Policy in the Pit Discussion Examines Constitutionality of the Individual Healthcare Mandate
Harrisburg Correspondent - Published: October 16, 2011
Associate Professor Michael R. Dimino led a Policy in the Pit discussion on Thursday, October 13th, that cosnidered whether the individual mandate of the 2010 Patient Protection and Affordable Care Act is constitutional or not. Well over fifty students and faculty attended the hour-long discussion.

Professor Dimino explained to students that the controversial part of the act requires individuals to obtain health insurance coverage. If an individual chooses not to obtain coverage, they must pay a penalty in their income taxes based in part on what the cost of health insurance is and on their income.

He explained that the point of the mandate was to bring down premiums for people with pre-existing conditions and the like. Under the act, a healthy 25 year-old physically fit nonsmoker is mandated to have health care in order to subsidize “the old fat smoker that needs the money.”

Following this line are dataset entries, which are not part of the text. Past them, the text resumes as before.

(* ===== verification/ParserDelivery.v ===== *)
(** What [StreamFixParser::parse] delivers on streams of well-formed messages of the
    six optimised types: every message of a buffer is decoded in order, a message
    split over two calls is reassembled, and what happens at the edge of a segment. *)
From S2P Require Import Prelude FixFields MessagePool FixMessage ParserState Framing OptimizedParser StreamParser.

Section Delivery.
Variable clock : nat -> Z.

(** A parser that accepts data: the breaker is off and the error count is below its
    limit. *)
Definition ready (p : StreamFixParser) : Prop :=
  circuit_breaker_active_ p = false /\ 0 <= consecutive_errors (parse_context_ p) /\
  (error_recovery_enabled_ p = true ->
   consecutive_errors (parse_context_ p) < max_consecutive_errors_ p).

(** The members that configure the parser and its partial buffer are unchanged. *)
Definition same_config (p p' : StreamFixParser) : Prop :=
  max_message_size_ p' = max_message_size_ p /\
  validate_checksum_ p' = validate_checksum_ p /\
  strict_validation_ p' = strict_validation_ p /\
  max_consecutive_errors_ p' = max_consecutive_errors_ p /\
  error_recovery_enabled_ p' = error_recovery_enabled_ p /\
  partial_buffer_ p' = partial_buffer_ p /\ partial_buffer_size_ p' = partial_buffer_size_ p.

#[global] Instance same_config_equiv : Equivalence same_config.
Proof.
  split; unfold same_config.
  - intros p. done.
  - intros p q H. naive_solver.
  - intros p q r (-> & -> & -> & -> & -> & -> & ->) (-> & -> & -> & -> & -> & -> & ->). done.
Qed.

(** ** One message *)

Lemma after_decode_success mem cursor ptr len e r w :
  status r = Success -> ready (w_parser w) ->
  exists w', after_decode clock mem cursor ptr len e r w = (Ret r, w') /\
    w_pool w' = w_pool w /\ same_config (w_parser w) (w_parser w') /\ ready (w_parser w') /\
    messages_parsed (stats_ (w_parser w')) = messages_parsed (stats_ (w_parser w)) + 1.
Proof.
  intros Hs (Ha & H0 & Hm). unfold after_decode. rewrite Hs. eexists. split; [reflexivity|].
  split; [reflexivity|]. split; [done|]. split; [|reflexivity].
  split; [reflexivity|]. split; [reflexivity|]. simpl. intros Hen. specialize (Hm Hen). lia.
Qed.

Lemma turn_success sp fs mem len cursor last rest w :
  hot_message sp (max_message_size_ (w_parser w)) fs ->
  drop cursor mem = wire fs ++ rest -> Z.of_nat (length mem) < 2 ^ 62 ->
  (cursor + length (wire_front fs) <= len <= length mem)%nat ->
  pool_wf (w_pool w) -> can_allocate (w_pool w) -> ready (w_parser w) ->
  exists a w', parse_turn clock mem len cursor last w
    = (Ret (Continue_ (Z.of_nat (cursor + length (wire fs)))
              (Some (mkResult Success (Z.of_nat (cursor + length (wire fs))) (Some a) IDLE 0))), w') /\
    decodes_to clock sp fs w a w' /\ same_config (w_parser w) (w_parser w') /\ ready (w_parser w') /\
    messages_parsed (stats_ (w_parser w')) = messages_parsed (stats_ (w_parser w)) + 1.
Proof.
  intros Hh HD Hsmall Hlen Hw Hc Hr. destruct (hot_length _ _ _ Hh) as (Hn0 & Hn & Hty).
  pose proof HD as HD1. unfold wire in HD1. unfold wire_front in HD1 at 1. rewrite <- !app_assoc in HD1.
  set (n := length (printFields fs)) in *.
  assert (length (wire_front fs) = length (wire_header n) + n)%nat as Hfl
    by (unfold wire_front; by rewrite length_app).
  unfold parse_turn.
  rewrite (bind_ret _ _ _ _ _ (frame_complete mem cursor (len - cursor) n _ w HD1
    ltac:(lia) Hn0 (hm_length _ _ _ Hh) ltac:(lia))).
  cbn [frame_result status]. rewrite decide_False by done. rewrite decide_False by (intros H; by apply H).
  rewrite <- Hfl, Nat.add_0_r, Nat.sub_0_r.
  set (w1 := length_seen n w).
  assert (hot_message sp (max_message_size_ (w_parser w1)) fs) as Hh1 by done.
  destruct (decode_hot clock sp mem cursor fs rest w1 Hh1 HD Hsmall Hw Hc) as (a & w2 & E & Hd & Hp).
  rewrite (bind_ret _ _ _ _ _ E). cbn [bytes_consumed status parsed_message final_state error_position].
  assert (size_t (Z.of_nat cursor + Z.of_nat (length (wire fs))) = Z.of_nat (cursor + length (wire fs)))
    as Hsz.
  { rewrite length_wire. rewrite <- Nat2Z.inj_add. apply size_t_small. lia. }
  rewrite Hsz.
  destruct (after_decode_success mem cursor cursor (length (wire_front fs)) (length (wire_front fs))
    (mkResult Success (Z.of_nat (cursor + length (wire fs))) (Some a) IDLE 0) w2)
    as (w3 & E3 & Hp3 & Hcfg & Hrdy & Hst); [done|by rewrite Hp|].
  rewrite (bind_ret _ _ _ _ _ E3). cbn [status]. rewrite decide_False by (intros H; by apply H).
  exists a, w3. split; [reflexivity|]. rewrite Hp in Hcfg, Hst.
  split; [|split; [exact Hcfg|split; [exact Hrdy|exact Hst]]].
  destruct Hd as (i & m & Hd).
  exists i, m. rewrite Hp3. done.
Qed.

(** ** A batch of messages *)

(** The messages were decoded one after the other; [msgs] are their addresses. *)
Inductive decoded_batch : list (Specialisation * list (Z * bytes)) -> World -> list Z -> World -> Prop :=
  | batch_nil w : decoded_batch [] w [] w
  | batch_cons sp fs rest w a w1 w2 addrs :
      decodes_to clock sp fs w a w1 -> decoded_batch rest w1 addrs w2 ->
      decoded_batch ((sp, fs) :: rest) w (a :: addrs) w2.

Definition wires (l : list (Specialisation * list (Z * bytes))) : bytes :=
  mjoin (map (fun x => wire (snd x)) l).

Lemma wires_cons x l : wires (x :: l) = wire (snd x) ++ wires l.
Proof. reflexivity. Qed.

Lemma decodes_can_allocate sp fs w a w1 k :
  decodes_to clock sp fs w a w1 -> pool_is_shutdown_ (w_pool w) = false ->
  Z.of_nat (S k) <= available (w_pool w) ->
  pool_wf (w_pool w1) /\ pool_is_shutdown_ (w_pool w1) = false /\
  Z.of_nat k <= available (w_pool w1).
Proof. intros (i & m & _ & _ & _ & Hw & Hs & Ha & _) Hsd Hk. split; [done|]. split; [congruence|lia]. Qed.

Lemma turns_batch l : forall mem len cursor last fuel w tail,
  Forall (fun x => hot_message (fst x) (max_message_size_ (w_parser w)) (snd x)) l ->
  drop cursor mem = wires l ++ tail -> len = (cursor + length (wires l))%nat ->
  (len <= length mem)%nat -> Z.of_nat (length mem) < 2 ^ 62 ->
  pool_wf (w_pool w) -> pool_is_shutdown_ (w_pool w) = false ->
  Z.of_nat (length l) <= available (w_pool w) -> ready (w_parser w) -> (length l <= fuel)%nat ->
  exists addrs w', decoded_batch l w addrs w' /\ same_config (w_parser w) (w_parser w') /\
    ready (w_parser w') /\
    messages_parsed (stats_ (w_parser w')) = messages_parsed (stats_ (w_parser w)) + Z.of_nat (length l) /\
    parse_turns clock fuel mem len (Z.of_nat cursor) last w
    = (match list.last addrs with
       | Some a => Ret (mkResult Success (Z.of_nat len) (Some a) IDLE 0)
       | None => Ret (match last with
                      | Some r => r
                      | None => mkResult NeedMoreData (Z.of_nat cursor) None IDLE 0
                      end)
       end, w').
Proof.
  induction l as [|[sp fs] l IH];
    intros mem len cursor last fuel w tail Hhot HD Hlen Hle Hsmall Hw Hsd Hav Hr Hfuel.
  { exists [], w. split; [constructor|]. split; [reflexivity|]. split; [done|]. split; [simpl; lia|].
    change (length (wires [])) with O in Hlen. destruct fuel; cbn [parse_turns];
      (destruct (Z.ltb_spec (Z.of_nat cursor) (Z.of_nat len)); [lia|]); by destruct last. }
  apply Forall_cons in Hhot as [Hh Hhot]. cbn [fst snd] in Hh.
  rewrite wires_cons in *. cbn [snd] in *. rewrite <- app_assoc in HD. rewrite length_app in Hlen.
  destruct fuel as [|fuel]; [simpl in Hfuel; lia|]. cbn [parse_turns].
  pose proof (length_wire fs) as Hlw.
  destruct (Z.ltb_spec (Z.of_nat cursor) (Z.of_nat len)); [|lia]. rewrite Nat2Z.id.
  destruct (turn_success sp fs mem len cursor last (wires l ++ tail) w Hh HD Hsmall ltac:(lia) Hw
    ltac:(split; [done|simpl in Hav; lia]) Hr) as (a & w1 & E & Hd & Hcfg & Hr1 & Hst).
  rewrite (bind_ret _ _ _ _ _ E).
  destruct (decodes_can_allocate _ _ _ _ _ (length l) Hd Hsd Hav) as (Hw1 & Hsd1 & Hav1).
  assert (max_message_size_ (w_parser w1) = max_message_size_ (w_parser w)) as Hmax by apply Hcfg.
  edestruct (IH mem len (cursor + length (wire fs))%nat
    (Some (mkResult Success (Z.of_nat (cursor + length (wire fs))) (Some a) IDLE 0)) fuel w1 tail)
    as (addrs & w' & Hb & Hcfg' & Hr' & Hst' & E'); try done.
  - by rewrite Hmax.
  - by eapply drop_step.
  - lia.
  - simpl in Hfuel. lia.
  - exists (a :: addrs), w'. split; [by econstructor|]. split; [by etrans|]. split; [done|].
    split; [rewrite Hst', Hst; simpl length; lia|].
    rewrite E'. destruct addrs as [|b addrs]; [|rewrite last_cons_cons; by destruct (list.last (b :: addrs)) eqn:El;
      [|apply last_None in El]].
    assert (l = []) as -> by (by inversion Hb).
    change (length (wires [])) with O in Hlen. rewrite Hlen, Nat.add_0_r. reflexivity.
Qed.

(** The message at address [a] of a pool holds the received fields [fs]. *)
Definition holds (p : FixMessagePool) (x : Specialisation * list (Z * bytes)) (a : Z) : Prop :=
  exists t, deref p a = Some (with_fields
    (set_all (decoded (fst x) (snd x)) (fields_ (newFixMessage t)))).

(** Live objects stay while more messages are decoded. *)
Lemma batch_keeps l w addrs w' :
  pool_wf (w_pool w) -> decoded_batch l w addrs w' ->
  same_layout (w_pool w) (w_pool w') /\ pool_wf (w_pool w') /\
  live_set (w_pool w) ⊆ live_set (w_pool w') /\
  (forall j, j ∈ live_set (w_pool w) -> pool_slots_ (w_pool w') !! j = pool_slots_ (w_pool w) !! j) /\
  available (w_pool w') = available (w_pool w) - Z.of_nat (length l).
Proof.
  intros Hw Hb. induction Hb as [w|sp fs l w a w1 w2 addrs Hd _ IH].
  { split_and!; try done. simpl. lia. }
  destruct Hd as (i & m & _ & _ & Hlive & Hw1 & _ & Hav & _ & _ & (L1 & L2 & L3) & Hoth).
  destruct (IH Hw1) as ((M1 & M2 & M3) & Hw2 & Hsub & Hoth2 & Hav2).
  split; [unfold same_layout; rewrite M1, M2, M3; done|]. split; [done|]. split; [set_solver|].
  split; [|simpl length; lia]. intros j Hj. rewrite Hoth2; [by apply Hoth|set_solver].
Qed.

The issue is now before the Supreme Court because people have challenged the individual mandate as beyond the scope of congressional power. A constitutional law professor, Dimino gave a thorough background on relevant precedential cases.

“If we allow the young healthy people to opt out, that will undermine national regulation,” stated Professor Dimino.

Dimino predicted that the Court will sustain the act by an eight to one vote with Justice Thomas as the lone dissenter. Some students were skeptical of Domino’s analysis and questioned whether the court will focus on ideology or whether Justice Thomas may recuse himself as his wife is connected with organizations that clearly oppose the Act.